Since the early twentieth century, the formal role of each successive ariki has been that of a presiding protector and an pro-active intercessor. His physical presence on an area adjacent to his house changes the area’s status from mundane to sacred, thus creating the marae. He presides over all events there, which formerly included public recitations of family genealogies and presentation by a new mother of her firstborn child. Both then and now, however, time on the marae is primarily spent singing and dancing to celebrate past achievements and to entertain the spirits. Clan heads and dancers routinely wear leaf amulets to protect against the invisible and largely unknown spirits attracted by these activities. As the community’s sole representative having direct invocatory access to the island’s most powerful founding spirits, the ariki continues to exercise a predominantly religious role on a daily basis. As a consequence, his mundane activities are restricted: he undertakes no physical labor, delegating others to work in his gardens and maintain his house. His person is sacred, and only his wife may cut his hair or nails. He may participate in group song, but not dance, except in certain circumstances. He oversees each mortuary ritual, the construction of each new house, the attachment of the float and outrigger to each newly-carved canoe, and the creation of a new shark noose. More pro-actively, he also administers supernatural aid to anyone attacked by a predator fish or injured on land, provides ancestor-assisted massage on request, and offers the protective sanctuary of his own house to the seriously ill.

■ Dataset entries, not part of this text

(* ===== verification/Ext2Format.v ===== *)
(** * The on-disk structures of ext2 (include/fs/ext2/ext2.h)

    The packed structs of the header as records, with their layout: a list of field
    widths in bytes, little endian. A struct is read by reinterpreting bytes, which is
    [decode]; [encode] is the bytes a struct occupies. *)

From S2P Require Import Prelude.

(** ** Fields of a packed struct *)

Fixpoint le_value (l : list Z) : Z := match l with [] => 0 | x :: l => x + 256 * le_value l end.
Fixpoint le_bytes (w : nat) (v : Z) : list Z :=
  match w with O => [] | S w => v mod 256 :: le_bytes w (v / 256) end.

Fixpoint get_fields (ws : list nat) (l : list Z) : list Z :=
  match ws with [] => [] | w :: ws => le_value (take w l) :: get_fields ws (drop w l) end.
Fixpoint put_fields (ws : list nat) (vs : list Z) : list Z :=
  match ws, vs with
  | w :: ws, v :: vs => le_bytes w v ++ put_fields ws vs
  | _, _ => []
  end.

Definition is_byte (x : Z) : Prop := 0 ≤ x < 256.
(** The value [v] fits a field of [w] bytes. *)
Definition fits (w : nat) (v : Z) : Prop := 0 ≤ v < 256 ^ w.

Lemma pow_S w : 256 ^ S w = 256 * 256 ^ w.
Proof. replace (Z.of_nat (S w)) with (1 + w) by lia. rewrite Z.pow_add_r by lia. lia. Qed.

Lemma le_bytes_length w : ∀ v, length (le_bytes w v) = w.
Proof. induction w; intros v; simpl; auto. Qed.
Lemma le_bytes_bytes w : ∀ v, Forall is_byte (le_bytes w v).
Proof. induction w; intros v; constructor; [apply Z.mod_pos_bound; lia|done]. Qed.
Lemma le_value_bytes w : ∀ v, fits w v → le_value (le_bytes w v) = v.
Proof.
  induction w as [|w IH]; intros v Hv; unfold fits in *; [change (256 ^ 0%nat) with 1 in Hv; simpl; lia|].
  rewrite pow_S in Hv. cbn [le_bytes le_value]. rewrite IH; [|split; [|apply Z.div_lt_upper_bound]];
    pose proof (Z.div_mod v 256); try lia. apply Z.div_pos; lia.
Qed.
Lemma le_value_fits l : Forall is_byte l → fits (length l) (le_value l).
Proof.
  unfold fits. induction 1 as [|x l Hx _ IH]; [change (256 ^ length (@nil Z)) with 1; simpl; lia|].
  cbn [length le_value]. rewrite pow_S. unfold is_byte in Hx. lia.
Qed.
Lemma le_bytes_value l : Forall is_byte l → le_bytes (length l) (le_value l) = l.
Proof.
  induction 1 as [|x l Hx Hl IH]; [done|]. cbn [length le_value le_bytes]. unfold is_byte in Hx.
  rewrite Z.mul_comm, Z.mod_add, Z.mod_small, Z.div_add, Z.div_small, Z.add_0_l by lia. by rewrite IH.
Qed.

Lemma get_fields_length ws : ∀ l, length (get_fields ws l) = length ws.
Proof. induction ws as [|w ws IH]; intros l; simpl; auto. Qed.
Lemma get_put_fields ws : ∀ vs, Forall2 fits ws vs → get_fields ws (put_fields ws vs) = vs.
Proof.
  induction ws as [|w ws IH]; intros vs HF; [by apply Forall2_nil_inv_l in HF as ->|].
  apply Forall2_cons_inv_l in HF as (v & vs' & Hv & HF & ->). cbn [put_fields get_fields].
  rewrite take_app_length', drop_app_length' by (symmetry; apply le_bytes_length). by rewrite le_value_bytes, IH.
Qed.
Lemma put_get_fields ws : ∀ l, Forall is_byte l → length l = sum_list ws → put_fields ws (get_fields ws l) = l.
Proof.
  induction ws as [|w ws IH]; intros l HF Hl; simpl in Hl; [by apply nil_length_inv in Hl as ->|].
  cbn [put_fields get_fields]. rewrite IH; [|by apply Forall_drop|rewrite length_drop; lia].
  assert (length (take w l) = w) as Hw by (rewrite length_take; lia).
  rewrite <-Hw at 1. rewrite le_bytes_value by (by apply Forall_take). apply take_drop.
Qed.
Lemma get_fields_fit ws : ∀ l, Forall is_byte l → (sum_list ws ≤ length l)%nat → Forall2 fits ws (get_fields ws l).
Proof.
  induction ws as [|w ws IH]; intros l HF Hl; simpl in Hl; constructor.
  - assert (length (take w l) = w) as Hw by (rewrite length_take; lia).
    rewrite <-Hw at 1. apply le_value_fits. by apply Forall_take.
  - apply IH; [by apply Forall_drop|rewrite length_drop; lia].
Qed.
Lemma put_fields_length ws : ∀ vs, length vs = length ws → length (put_fields ws vs) = sum_list ws.
Proof.
  induction ws as [|w ws IH]; intros [|v vs] Hl; try done. cbn [put_fields]. simpl in Hl.
  rewrite length_app, le_bytes_length, IH by lia. done.
Qed.
Lemma put_fields_bytes ws : ∀ vs, Forall is_byte (put_fields ws vs).
Proof.
  induction ws as [|w ws IH]; intros [|v vs]; try constructor. apply Forall_app_2; [apply le_bytes_bytes|apply IH].
Qed.

(** ** [ext2_inode_t] *)

Record ext2_inode := mkDiskInode {
  type_permissions : Z; uid : Z; size_low : Z; last_access : Z; creation : Z; last_mod : Z; deletion : Z;
  gid : Z; hard_links_count : Z; used_sectors_count : Z; flags : Z; reserved0 : Z;
  direct_block : list Z;
  singly_indirect_block : Z; doubly_indirect_block : Z; triply_indirect_block : Z; gen_number : Z;
  reserved1 : Z; reserved2 : Z; fragment_blockaddr : Z;
  os_spec : list Z }.

Definition inode_layout : list nat :=
  [2; 2; 4; 4; 4; 4; 4; 2; 2; 4; 4; 4]%nat ++ replicate 12 4%nat ++ replicate 7 4%nat ++ replicate 3 4%nat.
Definition SIZEOF_INODE : nat := 128.

Definition inode_fields (i : ext2_inode) : list Z :=
  [type_permissions i; uid i; size_low i; last_access i; creation i; last_mod i; deletion i; gid i;
   hard_links_count i; used_sectors_count i; flags i; reserved0 i] ++ direct_block i ++
  [singly_indirect_block i; doubly_indirect_block i; triply_indirect_block i; gen_number i; reserved1 i;
   reserved2 i; fragment_blockaddr i] ++ os_spec i.
Definition inode_of_fields (v : list Z) : ext2_inode :=
  let f i := nth i v 0 in
  mkDiskInode (f 0%nat) (f 1%nat) (f 2%nat) (f 3%nat) (f 4%nat) (f 5%nat) (f 6%nat) (f 7%nat) (f 8%nat) (f 9%nat)
    (f 10%nat) (f 11%nat) (take 12 (drop 12 v)) (f 24%nat) (f 25%nat) (f 26%nat) (f 27%nat) (f 28%nat) (f 29%nat)
    (f 30%nat) (take 3 (drop 31 v)).

Definition decode_inode (l : list Z) : ext2_inode := inode_of_fields (get_fields inode_layout l).
Definition encode_inode (i : ext2_inode) : list Z := put_fields inode_layout (inode_fields i).

(** The types of the fields: unsigned words of 2 or 4 bytes ([size_low], declared as
    [int32_t], by its bit pattern), arrays of 12 and 3. *)
Definition inode_typed (i : ext2_inode) : Prop := Forall2 fits inode_layout (inode_fields i).

(** ** [ext2_bgd_t] and [ext2_directory_entry_t] *)

Record ext2_bgd := mkBgd {
  block_usage_bitmap : Z; inode_usage_bitmap : Z; inode_table : Z; free_block_count : Z; free_inode_count : Z;
  directory_count : Z; bgd_unused : list Z }.
Definition bgd_layout : list nat := [4; 4; 4; 2; 2; 2]%nat ++ replicate 14 1%nat.
Definition SIZEOF_BGD : Z := 32.
Definition bgd_of_fields (v : list Z) : ext2_bgd :=
  let f i := nth i v 0 in mkBgd (f 0%nat) (f 1%nat) (f 2%nat) (f 3%nat) (f 4%nat) (f 5%nat) (drop 6 v).
Definition decode_bgd (l : list Z) : ext2_bgd := bgd_of_fields (get_fields bgd_layout l).

Record ext2_directory_entry := mkDirEntry { de_inode : Z; entry_size : Z; name_length : Z; de_type : Z }.
Definition dir_layout : list nat := [4; 2; 1; 1]%nat.
Definition SIZEOF_DIR_ENTRY : Z := 8.
Definition dir_fields (e : ext2_directory_entry) : list Z := [de_inode e; entry_size e; name_length e; de_type e].
Definition decode_dir (l : list Z) : ext2_directory_entry :=
  let v := get_fields dir_layout l in mkDirEntry (nth 0 v 0) (nth 1 v 0) (nth 2 v 0) (nth 3 v 0).
Definition encode_dir (e : ext2_directory_entry) : list Z := put_fields dir_layout (dir_fields e).

(** ** [ext2_superblock_t] and [ext2_extended_superblock_t] *)

Record ext2_superblock := mkSuperblock {
  es_inode_count : Z; es_block_count : Z; res_block_count : Z; es_free_block_count : Z; es_free_inode_count : Z;
  superblock_num : Z; es_block_size : Z; es_fragment_size : Z; es_blocks_per_group : Z; fragments_per_group : Z;
  es_inodes_per_group : Z; last_mount_time : Z; last_written_time : Z; mount_count : Z; allowed_mount_count : Z;
  ext2_signature : Z; fs_state : Z; error_handle_info : Z; minor_version : Z; last_consistency_check : Z;
  check_interval : Z; os_id : Z; major_version : Z; res_uid : Z; res_gid : Z;
  (** the extension; the identifiers and the padding after [features_RO] as bytes *)
  first_inode : Z; es_inode_size : Z; partof_block_group : Z; optional_features : Z; required_features : Z;
  features_RO : Z; es_rest : list Z }.
Definition superblock_layout : list nat :=
  replicate 13 4%nat ++ replicate 6 2%nat ++ [4; 4; 4; 4; 2; 2; 4; 2; 2; 4; 4; 4]%nat ++ replicate 920 1%nat.
Definition superblock_of_fields (v : list Z) : ext2_superblock :=
  let f i := nth i v 0 in
  mkSuperblock (f 0%nat) (f 1%nat) (f 2%nat) (f 3%nat) (f 4%nat) (f 5%nat) (f 6%nat) (f 7%nat) (f 8%nat) (f 9%nat)
    (f 10%nat) (f 11%nat) (f 12%nat) (f 13%nat) (f 14%nat) (f 15%nat) (f 16%nat) (f 17%nat) (f 18%nat) (f 19%nat)
    (f 20%nat) (f 21%nat) (f 22%nat) (f 23%nat) (f 24%nat) (f 25%nat) (f 26%nat) (f 27%nat) (f 28%nat) (f 29%nat)
    (f 30%nat) (drop 31 v).
Definition decode_superblock (l : list Z) : ext2_superblock :=
  superblock_of_fields (get_fields superblock_layout l).

(** ** Round trips *)

Lemma inode_of_inode_fields i : length (direct_block i) = 12%nat → length (os_spec i) = 3%nat →
  inode_of_fields (inode_fields i) = i.
Proof.
  intros Hd Ho. destruct i as [? ? ? ? ? ? ? ? ? ? ? ? db ? ? ? ? ? ? ? os]. simpl in *.
  do 12 (destruct db as [|? db]; [done|]). destruct db; [|done].
  do 3 (destruct os as [|? os]; [done|]). by destruct os.
Qed.
Lemma fields_of_inode_fields v : length v = 34%nat → inode_fields (inode_of_fields v) = v.
Proof. intros Hv. do 34 (destruct v as [|? v]; [done|]). by destruct v. Qed.

(** An inode of 128 bytes is read into typed fields, and written back as the same
    bytes; a typed inode survives being written and read. *)
Theorem inode_roundtrip :
  (∀ l, length l = SIZEOF_INODE → Forall is_byte l →
    inode_typed (decode_inode l) ∧ encode_inode (decode_inode l) = l) ∧
  (∀ i, length (direct_block i) = 12%nat → length (os_spec i) = 3%nat → inode_typed i →
    decode_inode (encode_inode i) = i ∧ length (encode_inode i) = SIZEOF_INODE ∧ Forall is_byte (encode_inode i)).
Proof.
  split.
  - intros l Hl HF. unfold inode_typed, encode_inode, decode_inode.
    rewrite fields_of_inode_fields by apply get_fields_length. split.
    + apply get_fields_fit; [done|]. by rewrite Hl.
    + apply put_get_fields; [done|]. by rewrite Hl.
  - intros i Hd Ho Ht. unfold decode_inode, encode_inode. rewrite get_put_fields by done.
    split; [by apply inode_of_inode_fields|]. split; [|apply put_fields_bytes].
    apply put_fields_length. unfold inode_typed in Ht. by apply Forall2_length in Ht.
Qed.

Although the public invocation called taku is restricted to the ariki of the day as he intervenes in matters of adverse weather, crop failure or community disaster, most men know and perform kavai invocations to personal ancestors to assist with the survival activities of fishing and gardening. The services of a senior clan member are normally requested when a new canoe is placed in the water for the first time to ensure general fishing success. Such a man may be also called on to render a new canoe irresistible to sharks, another prestige fish. Related activities include the donning of kaisuru leaf amulets over which invocations have been performed to render them potent artifacts in their own right. Supernatural assistance or protection is provided by attaching one or more kaisuru to a canoe lashing or shark noose or the neck of a fisherman, or by tying them to house-posts during a séance. Each person attending a mortuary ritual receives a kaisuru from a senior member of the hosting clan.

Each clan elder has a ritual assistant (tautua or taura) whose duties when hosting a tukumai include the placement of protective amulets on each man present during the séance, presentation of food to the spirits at each doorway of the elder’s house, distribution of spirit food to other clan heads, and complying with any other commands of the hosting elder.